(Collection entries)
-=-=-
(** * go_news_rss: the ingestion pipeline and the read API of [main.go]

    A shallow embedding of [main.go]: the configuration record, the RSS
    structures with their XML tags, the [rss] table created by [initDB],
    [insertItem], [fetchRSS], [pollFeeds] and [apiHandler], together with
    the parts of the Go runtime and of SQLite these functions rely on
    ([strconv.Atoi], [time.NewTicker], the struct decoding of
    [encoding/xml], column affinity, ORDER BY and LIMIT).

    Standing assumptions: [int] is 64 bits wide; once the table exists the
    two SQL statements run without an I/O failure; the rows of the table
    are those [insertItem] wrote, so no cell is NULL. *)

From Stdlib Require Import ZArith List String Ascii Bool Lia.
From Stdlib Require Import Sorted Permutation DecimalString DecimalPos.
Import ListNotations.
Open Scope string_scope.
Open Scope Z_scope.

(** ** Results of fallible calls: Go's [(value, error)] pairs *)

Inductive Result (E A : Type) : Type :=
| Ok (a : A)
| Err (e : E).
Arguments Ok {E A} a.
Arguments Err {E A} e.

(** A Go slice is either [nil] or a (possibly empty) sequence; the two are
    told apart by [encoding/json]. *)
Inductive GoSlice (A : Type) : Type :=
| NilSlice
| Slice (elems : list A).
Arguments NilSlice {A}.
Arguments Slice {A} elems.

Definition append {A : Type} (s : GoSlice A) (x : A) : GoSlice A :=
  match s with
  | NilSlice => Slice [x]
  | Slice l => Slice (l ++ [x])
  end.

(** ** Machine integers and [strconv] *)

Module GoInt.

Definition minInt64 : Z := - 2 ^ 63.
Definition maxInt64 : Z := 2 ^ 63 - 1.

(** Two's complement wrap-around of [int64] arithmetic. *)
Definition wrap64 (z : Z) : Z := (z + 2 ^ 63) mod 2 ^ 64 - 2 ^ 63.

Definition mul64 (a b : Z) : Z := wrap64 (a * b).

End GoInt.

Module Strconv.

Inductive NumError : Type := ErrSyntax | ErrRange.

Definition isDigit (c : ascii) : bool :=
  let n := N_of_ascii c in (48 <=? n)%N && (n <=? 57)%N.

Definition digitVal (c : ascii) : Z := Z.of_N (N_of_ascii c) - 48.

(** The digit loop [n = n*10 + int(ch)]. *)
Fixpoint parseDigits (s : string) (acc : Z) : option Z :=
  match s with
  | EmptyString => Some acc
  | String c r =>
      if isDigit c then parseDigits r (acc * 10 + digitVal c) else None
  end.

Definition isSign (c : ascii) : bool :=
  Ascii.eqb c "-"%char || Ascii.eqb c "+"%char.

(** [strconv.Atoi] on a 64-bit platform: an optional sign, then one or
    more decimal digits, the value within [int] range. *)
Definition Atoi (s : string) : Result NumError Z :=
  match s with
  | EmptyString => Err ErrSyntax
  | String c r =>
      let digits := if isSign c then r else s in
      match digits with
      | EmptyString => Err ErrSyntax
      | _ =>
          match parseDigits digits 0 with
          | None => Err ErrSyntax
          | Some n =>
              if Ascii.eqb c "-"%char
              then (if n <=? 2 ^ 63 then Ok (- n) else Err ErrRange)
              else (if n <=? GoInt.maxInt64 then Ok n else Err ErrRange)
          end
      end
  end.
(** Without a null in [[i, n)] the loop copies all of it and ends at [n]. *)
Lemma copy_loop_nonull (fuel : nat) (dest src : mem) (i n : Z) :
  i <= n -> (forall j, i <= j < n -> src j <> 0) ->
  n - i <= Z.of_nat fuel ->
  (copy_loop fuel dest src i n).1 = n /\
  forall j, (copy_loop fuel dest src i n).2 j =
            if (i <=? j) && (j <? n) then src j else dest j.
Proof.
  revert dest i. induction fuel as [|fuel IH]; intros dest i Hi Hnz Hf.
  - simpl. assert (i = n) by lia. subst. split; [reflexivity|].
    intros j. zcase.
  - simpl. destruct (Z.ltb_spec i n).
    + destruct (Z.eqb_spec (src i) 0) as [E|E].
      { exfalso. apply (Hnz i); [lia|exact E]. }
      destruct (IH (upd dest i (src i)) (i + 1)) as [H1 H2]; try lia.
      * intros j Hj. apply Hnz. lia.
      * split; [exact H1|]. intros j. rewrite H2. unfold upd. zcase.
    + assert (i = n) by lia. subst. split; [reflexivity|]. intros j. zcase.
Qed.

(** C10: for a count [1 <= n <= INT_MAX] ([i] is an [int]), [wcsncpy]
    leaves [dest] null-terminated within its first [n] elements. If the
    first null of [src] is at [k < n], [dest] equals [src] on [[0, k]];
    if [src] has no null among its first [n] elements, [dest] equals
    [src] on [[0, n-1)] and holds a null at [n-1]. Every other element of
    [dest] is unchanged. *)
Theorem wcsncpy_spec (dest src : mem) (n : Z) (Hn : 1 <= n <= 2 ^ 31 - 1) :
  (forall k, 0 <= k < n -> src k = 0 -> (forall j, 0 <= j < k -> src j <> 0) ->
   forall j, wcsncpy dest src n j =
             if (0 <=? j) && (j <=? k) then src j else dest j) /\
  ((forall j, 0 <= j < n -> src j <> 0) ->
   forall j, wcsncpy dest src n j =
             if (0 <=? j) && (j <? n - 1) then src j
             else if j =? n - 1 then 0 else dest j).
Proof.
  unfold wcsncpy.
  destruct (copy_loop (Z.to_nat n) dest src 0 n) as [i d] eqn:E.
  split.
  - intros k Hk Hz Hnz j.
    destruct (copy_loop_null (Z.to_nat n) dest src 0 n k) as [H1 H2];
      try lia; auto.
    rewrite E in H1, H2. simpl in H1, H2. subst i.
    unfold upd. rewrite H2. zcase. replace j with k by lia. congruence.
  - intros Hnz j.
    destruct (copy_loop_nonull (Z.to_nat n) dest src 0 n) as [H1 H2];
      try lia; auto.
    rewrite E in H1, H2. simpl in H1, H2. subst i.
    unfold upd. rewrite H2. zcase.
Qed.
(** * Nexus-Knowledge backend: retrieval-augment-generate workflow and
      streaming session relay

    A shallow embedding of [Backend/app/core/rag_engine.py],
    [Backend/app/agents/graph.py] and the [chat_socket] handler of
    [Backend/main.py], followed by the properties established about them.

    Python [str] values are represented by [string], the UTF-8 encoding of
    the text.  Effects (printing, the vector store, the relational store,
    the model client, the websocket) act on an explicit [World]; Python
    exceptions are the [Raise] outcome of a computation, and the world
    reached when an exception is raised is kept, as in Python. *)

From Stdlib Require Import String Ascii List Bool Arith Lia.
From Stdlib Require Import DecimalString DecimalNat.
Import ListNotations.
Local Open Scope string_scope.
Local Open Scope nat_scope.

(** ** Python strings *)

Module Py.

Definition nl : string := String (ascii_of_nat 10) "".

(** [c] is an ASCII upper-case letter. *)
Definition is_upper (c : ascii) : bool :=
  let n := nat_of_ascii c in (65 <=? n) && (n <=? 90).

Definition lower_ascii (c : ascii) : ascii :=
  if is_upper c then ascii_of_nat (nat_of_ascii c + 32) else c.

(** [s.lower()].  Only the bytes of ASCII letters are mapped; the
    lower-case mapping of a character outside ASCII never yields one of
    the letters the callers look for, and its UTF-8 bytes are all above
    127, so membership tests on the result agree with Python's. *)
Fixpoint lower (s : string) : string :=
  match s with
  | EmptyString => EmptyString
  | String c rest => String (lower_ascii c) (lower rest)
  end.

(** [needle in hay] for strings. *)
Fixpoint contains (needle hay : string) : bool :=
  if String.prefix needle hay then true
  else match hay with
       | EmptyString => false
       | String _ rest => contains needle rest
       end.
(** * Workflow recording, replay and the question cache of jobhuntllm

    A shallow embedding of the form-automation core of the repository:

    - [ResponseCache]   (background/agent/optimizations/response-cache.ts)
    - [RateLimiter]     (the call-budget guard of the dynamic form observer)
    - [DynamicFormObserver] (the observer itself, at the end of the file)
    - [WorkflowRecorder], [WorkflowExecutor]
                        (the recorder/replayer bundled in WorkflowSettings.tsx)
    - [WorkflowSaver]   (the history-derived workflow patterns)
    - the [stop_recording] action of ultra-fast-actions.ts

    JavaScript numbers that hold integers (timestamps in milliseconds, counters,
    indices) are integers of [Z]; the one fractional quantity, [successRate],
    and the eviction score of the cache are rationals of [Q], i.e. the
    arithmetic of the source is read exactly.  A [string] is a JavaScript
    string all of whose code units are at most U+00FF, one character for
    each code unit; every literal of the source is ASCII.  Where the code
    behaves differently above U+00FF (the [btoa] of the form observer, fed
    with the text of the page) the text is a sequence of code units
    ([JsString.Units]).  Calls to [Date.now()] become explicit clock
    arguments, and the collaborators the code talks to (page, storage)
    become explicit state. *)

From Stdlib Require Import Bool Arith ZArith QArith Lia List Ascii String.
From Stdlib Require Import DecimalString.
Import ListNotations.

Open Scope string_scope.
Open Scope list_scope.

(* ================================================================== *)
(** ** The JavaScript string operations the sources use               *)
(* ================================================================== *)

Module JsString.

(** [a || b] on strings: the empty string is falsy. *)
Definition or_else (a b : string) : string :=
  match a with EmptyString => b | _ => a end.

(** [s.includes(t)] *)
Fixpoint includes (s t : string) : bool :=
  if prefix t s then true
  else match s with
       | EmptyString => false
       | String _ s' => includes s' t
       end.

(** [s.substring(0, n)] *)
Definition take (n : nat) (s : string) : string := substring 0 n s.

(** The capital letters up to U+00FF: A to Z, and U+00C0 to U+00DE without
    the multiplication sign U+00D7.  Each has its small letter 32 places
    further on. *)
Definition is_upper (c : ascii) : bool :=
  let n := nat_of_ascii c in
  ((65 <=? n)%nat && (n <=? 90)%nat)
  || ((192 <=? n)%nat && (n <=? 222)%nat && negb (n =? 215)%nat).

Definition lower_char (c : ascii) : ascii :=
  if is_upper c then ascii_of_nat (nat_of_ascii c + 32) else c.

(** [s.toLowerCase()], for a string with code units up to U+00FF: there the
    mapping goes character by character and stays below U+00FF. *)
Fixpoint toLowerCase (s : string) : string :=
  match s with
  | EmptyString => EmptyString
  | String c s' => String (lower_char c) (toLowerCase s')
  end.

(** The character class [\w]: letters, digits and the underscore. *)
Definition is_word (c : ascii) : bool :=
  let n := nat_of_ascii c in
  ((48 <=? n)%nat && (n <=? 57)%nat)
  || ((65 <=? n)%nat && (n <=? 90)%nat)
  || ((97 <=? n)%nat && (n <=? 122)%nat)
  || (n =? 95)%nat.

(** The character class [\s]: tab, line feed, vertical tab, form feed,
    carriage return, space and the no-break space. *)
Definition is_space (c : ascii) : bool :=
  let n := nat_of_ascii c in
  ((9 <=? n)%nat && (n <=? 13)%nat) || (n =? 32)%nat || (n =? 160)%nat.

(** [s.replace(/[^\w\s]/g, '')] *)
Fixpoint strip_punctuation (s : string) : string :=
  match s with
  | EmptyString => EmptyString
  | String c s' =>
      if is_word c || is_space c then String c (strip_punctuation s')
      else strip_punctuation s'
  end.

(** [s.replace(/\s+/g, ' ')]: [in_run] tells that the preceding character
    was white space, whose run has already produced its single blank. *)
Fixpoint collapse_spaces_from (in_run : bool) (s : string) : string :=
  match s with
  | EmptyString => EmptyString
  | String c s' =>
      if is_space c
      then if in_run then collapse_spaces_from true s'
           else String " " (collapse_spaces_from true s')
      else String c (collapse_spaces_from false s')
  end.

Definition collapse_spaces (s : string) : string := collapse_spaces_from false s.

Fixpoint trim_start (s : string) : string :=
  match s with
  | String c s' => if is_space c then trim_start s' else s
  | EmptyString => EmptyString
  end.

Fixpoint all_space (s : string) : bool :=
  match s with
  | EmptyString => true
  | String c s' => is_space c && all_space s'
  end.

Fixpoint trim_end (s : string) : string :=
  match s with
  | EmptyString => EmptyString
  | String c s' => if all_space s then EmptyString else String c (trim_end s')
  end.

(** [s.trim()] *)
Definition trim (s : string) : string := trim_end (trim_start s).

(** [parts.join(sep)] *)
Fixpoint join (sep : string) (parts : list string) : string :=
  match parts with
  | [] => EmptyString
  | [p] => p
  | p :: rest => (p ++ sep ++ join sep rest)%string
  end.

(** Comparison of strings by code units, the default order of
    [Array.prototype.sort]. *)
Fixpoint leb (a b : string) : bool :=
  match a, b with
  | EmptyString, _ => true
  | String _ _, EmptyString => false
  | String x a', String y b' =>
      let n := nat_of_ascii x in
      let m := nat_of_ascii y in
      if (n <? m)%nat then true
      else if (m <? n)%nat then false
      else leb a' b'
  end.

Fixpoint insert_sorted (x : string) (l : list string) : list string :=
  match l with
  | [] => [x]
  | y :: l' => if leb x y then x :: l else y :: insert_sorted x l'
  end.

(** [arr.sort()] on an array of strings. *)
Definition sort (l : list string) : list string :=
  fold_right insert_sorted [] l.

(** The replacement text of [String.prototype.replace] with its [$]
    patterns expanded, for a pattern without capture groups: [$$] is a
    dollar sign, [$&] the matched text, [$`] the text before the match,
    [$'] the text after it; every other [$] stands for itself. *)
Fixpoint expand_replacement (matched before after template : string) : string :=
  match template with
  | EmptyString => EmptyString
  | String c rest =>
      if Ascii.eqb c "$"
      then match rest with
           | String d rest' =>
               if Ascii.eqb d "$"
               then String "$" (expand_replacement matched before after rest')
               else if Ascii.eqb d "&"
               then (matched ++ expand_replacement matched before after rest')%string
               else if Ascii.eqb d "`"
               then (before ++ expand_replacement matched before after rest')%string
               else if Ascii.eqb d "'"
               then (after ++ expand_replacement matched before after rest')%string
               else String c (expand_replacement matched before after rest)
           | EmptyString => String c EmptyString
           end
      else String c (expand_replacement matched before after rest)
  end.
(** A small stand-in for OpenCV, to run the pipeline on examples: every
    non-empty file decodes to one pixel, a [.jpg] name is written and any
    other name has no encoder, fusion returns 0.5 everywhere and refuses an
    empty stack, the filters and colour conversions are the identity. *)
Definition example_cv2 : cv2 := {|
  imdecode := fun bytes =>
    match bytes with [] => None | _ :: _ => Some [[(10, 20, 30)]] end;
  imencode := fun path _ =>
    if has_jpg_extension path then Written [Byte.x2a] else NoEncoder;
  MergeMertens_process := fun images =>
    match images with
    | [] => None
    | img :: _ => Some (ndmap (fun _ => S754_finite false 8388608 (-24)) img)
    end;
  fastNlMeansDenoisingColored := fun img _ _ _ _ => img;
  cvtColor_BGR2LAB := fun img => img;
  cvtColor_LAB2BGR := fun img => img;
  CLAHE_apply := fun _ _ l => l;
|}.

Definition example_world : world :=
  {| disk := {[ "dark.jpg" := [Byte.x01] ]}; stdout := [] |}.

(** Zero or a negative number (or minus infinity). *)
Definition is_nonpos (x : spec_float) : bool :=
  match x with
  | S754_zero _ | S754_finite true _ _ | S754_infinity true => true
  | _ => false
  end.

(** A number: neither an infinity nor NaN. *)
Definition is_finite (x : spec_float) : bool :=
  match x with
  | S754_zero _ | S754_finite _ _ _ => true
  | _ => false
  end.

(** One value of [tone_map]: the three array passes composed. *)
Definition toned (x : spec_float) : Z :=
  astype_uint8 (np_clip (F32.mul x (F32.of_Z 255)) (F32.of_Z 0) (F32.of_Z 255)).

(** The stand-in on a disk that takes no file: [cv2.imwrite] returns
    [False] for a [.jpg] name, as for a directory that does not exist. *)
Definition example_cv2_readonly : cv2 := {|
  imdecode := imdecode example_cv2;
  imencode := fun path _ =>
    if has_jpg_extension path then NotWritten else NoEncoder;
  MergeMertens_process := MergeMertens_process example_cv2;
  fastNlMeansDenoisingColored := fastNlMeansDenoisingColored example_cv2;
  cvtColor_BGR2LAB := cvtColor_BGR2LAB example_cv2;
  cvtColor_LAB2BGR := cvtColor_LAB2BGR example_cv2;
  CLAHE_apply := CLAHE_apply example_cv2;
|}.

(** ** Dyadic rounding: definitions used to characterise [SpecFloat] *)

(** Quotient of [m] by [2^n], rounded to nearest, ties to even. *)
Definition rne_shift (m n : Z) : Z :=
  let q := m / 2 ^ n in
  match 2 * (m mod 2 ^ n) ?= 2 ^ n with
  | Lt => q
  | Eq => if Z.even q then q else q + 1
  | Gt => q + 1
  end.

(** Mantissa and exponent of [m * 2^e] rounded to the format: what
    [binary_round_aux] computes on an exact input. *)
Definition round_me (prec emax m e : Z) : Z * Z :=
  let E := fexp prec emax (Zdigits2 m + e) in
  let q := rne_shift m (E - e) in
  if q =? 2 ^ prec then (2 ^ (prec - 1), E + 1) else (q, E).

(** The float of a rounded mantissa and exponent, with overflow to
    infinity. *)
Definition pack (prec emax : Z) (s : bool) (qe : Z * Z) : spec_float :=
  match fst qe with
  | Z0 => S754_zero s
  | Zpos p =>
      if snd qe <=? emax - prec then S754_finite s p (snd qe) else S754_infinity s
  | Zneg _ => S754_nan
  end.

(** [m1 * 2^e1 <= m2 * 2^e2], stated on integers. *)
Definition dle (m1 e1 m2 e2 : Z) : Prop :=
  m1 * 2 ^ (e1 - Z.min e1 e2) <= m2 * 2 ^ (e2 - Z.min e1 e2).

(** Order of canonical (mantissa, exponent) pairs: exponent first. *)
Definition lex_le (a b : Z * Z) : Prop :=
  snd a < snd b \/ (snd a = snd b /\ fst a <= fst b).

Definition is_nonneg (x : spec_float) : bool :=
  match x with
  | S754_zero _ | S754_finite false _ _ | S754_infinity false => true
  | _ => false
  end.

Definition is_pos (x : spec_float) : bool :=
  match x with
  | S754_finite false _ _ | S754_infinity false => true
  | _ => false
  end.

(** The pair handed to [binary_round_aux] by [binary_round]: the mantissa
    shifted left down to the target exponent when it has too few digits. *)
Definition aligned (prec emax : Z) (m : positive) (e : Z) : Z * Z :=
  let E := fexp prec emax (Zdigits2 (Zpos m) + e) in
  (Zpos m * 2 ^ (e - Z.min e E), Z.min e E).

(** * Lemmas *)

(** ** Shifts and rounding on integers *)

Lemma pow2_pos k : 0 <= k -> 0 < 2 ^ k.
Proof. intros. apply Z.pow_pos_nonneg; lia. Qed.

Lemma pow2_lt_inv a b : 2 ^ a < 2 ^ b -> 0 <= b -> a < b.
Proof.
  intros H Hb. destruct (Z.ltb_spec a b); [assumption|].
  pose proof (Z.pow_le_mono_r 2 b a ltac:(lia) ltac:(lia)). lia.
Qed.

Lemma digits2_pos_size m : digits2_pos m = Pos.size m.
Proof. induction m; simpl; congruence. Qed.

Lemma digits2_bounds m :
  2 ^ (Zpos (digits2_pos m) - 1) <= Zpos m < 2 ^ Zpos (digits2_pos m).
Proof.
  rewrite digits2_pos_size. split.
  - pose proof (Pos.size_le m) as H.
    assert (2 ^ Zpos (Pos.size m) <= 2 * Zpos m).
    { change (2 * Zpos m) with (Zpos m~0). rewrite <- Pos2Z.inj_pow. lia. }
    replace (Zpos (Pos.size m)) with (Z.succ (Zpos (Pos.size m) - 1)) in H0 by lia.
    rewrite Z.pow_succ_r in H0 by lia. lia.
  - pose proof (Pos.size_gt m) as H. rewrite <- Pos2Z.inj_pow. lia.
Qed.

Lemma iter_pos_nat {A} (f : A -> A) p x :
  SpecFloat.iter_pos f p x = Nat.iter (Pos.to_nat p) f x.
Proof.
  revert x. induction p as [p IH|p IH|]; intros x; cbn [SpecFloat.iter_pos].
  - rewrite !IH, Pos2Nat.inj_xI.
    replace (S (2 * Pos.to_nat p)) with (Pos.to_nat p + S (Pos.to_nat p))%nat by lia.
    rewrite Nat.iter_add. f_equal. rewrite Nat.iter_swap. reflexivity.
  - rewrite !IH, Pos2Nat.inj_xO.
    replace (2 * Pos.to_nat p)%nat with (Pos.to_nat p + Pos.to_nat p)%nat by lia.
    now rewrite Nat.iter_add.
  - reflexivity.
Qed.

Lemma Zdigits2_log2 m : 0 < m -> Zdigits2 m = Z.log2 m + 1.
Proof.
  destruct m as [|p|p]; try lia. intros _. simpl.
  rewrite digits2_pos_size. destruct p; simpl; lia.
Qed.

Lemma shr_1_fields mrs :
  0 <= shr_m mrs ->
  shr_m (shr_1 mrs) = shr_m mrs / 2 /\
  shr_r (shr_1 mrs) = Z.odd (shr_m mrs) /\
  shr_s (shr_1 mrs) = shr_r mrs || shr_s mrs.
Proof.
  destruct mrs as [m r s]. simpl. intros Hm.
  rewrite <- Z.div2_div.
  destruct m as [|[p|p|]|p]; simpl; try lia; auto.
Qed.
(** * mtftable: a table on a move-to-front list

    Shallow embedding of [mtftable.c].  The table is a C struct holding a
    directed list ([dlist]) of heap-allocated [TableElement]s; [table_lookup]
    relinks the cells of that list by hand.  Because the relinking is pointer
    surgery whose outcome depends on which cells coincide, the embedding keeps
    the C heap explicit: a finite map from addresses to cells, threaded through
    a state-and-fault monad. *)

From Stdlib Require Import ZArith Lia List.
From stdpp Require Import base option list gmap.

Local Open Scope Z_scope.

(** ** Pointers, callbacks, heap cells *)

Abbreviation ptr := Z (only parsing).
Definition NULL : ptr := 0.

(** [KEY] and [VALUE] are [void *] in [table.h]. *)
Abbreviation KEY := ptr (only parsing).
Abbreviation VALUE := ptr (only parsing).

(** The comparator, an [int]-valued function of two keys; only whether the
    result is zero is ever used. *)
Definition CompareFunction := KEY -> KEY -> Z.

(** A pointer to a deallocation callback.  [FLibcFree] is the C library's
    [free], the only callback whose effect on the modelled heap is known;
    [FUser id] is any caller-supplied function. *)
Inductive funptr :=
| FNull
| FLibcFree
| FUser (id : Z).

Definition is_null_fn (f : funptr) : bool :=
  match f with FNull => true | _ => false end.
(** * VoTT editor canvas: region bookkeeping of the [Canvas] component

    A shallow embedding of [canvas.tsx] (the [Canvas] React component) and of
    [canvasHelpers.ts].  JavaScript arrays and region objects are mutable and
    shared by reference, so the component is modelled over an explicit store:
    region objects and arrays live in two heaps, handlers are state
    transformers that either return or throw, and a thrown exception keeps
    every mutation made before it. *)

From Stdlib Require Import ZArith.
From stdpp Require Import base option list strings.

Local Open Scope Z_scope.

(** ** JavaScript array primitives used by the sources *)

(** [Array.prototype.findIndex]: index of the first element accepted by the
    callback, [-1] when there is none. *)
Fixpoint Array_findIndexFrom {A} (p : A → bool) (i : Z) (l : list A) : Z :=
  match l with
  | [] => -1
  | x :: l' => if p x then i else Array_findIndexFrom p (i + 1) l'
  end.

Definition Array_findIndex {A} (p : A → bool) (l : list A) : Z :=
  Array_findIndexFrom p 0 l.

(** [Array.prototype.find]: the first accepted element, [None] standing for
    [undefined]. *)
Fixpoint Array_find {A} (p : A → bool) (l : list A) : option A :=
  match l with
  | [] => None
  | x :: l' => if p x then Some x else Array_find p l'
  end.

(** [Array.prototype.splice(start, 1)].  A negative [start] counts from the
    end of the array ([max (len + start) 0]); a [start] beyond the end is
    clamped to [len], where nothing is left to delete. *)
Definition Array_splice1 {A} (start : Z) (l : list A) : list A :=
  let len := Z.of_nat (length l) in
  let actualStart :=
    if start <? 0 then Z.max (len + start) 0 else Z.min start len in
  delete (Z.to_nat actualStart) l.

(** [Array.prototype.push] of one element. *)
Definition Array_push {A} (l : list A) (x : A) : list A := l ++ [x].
-=-=-
**Assigned task**
Please return all lines above in which the string "keeps" is found.

**Expected answer**
    surgery whose outcome depends on which cells coincide, the embedding keeps
    transformers that either return or throw, and a thrown exception keeps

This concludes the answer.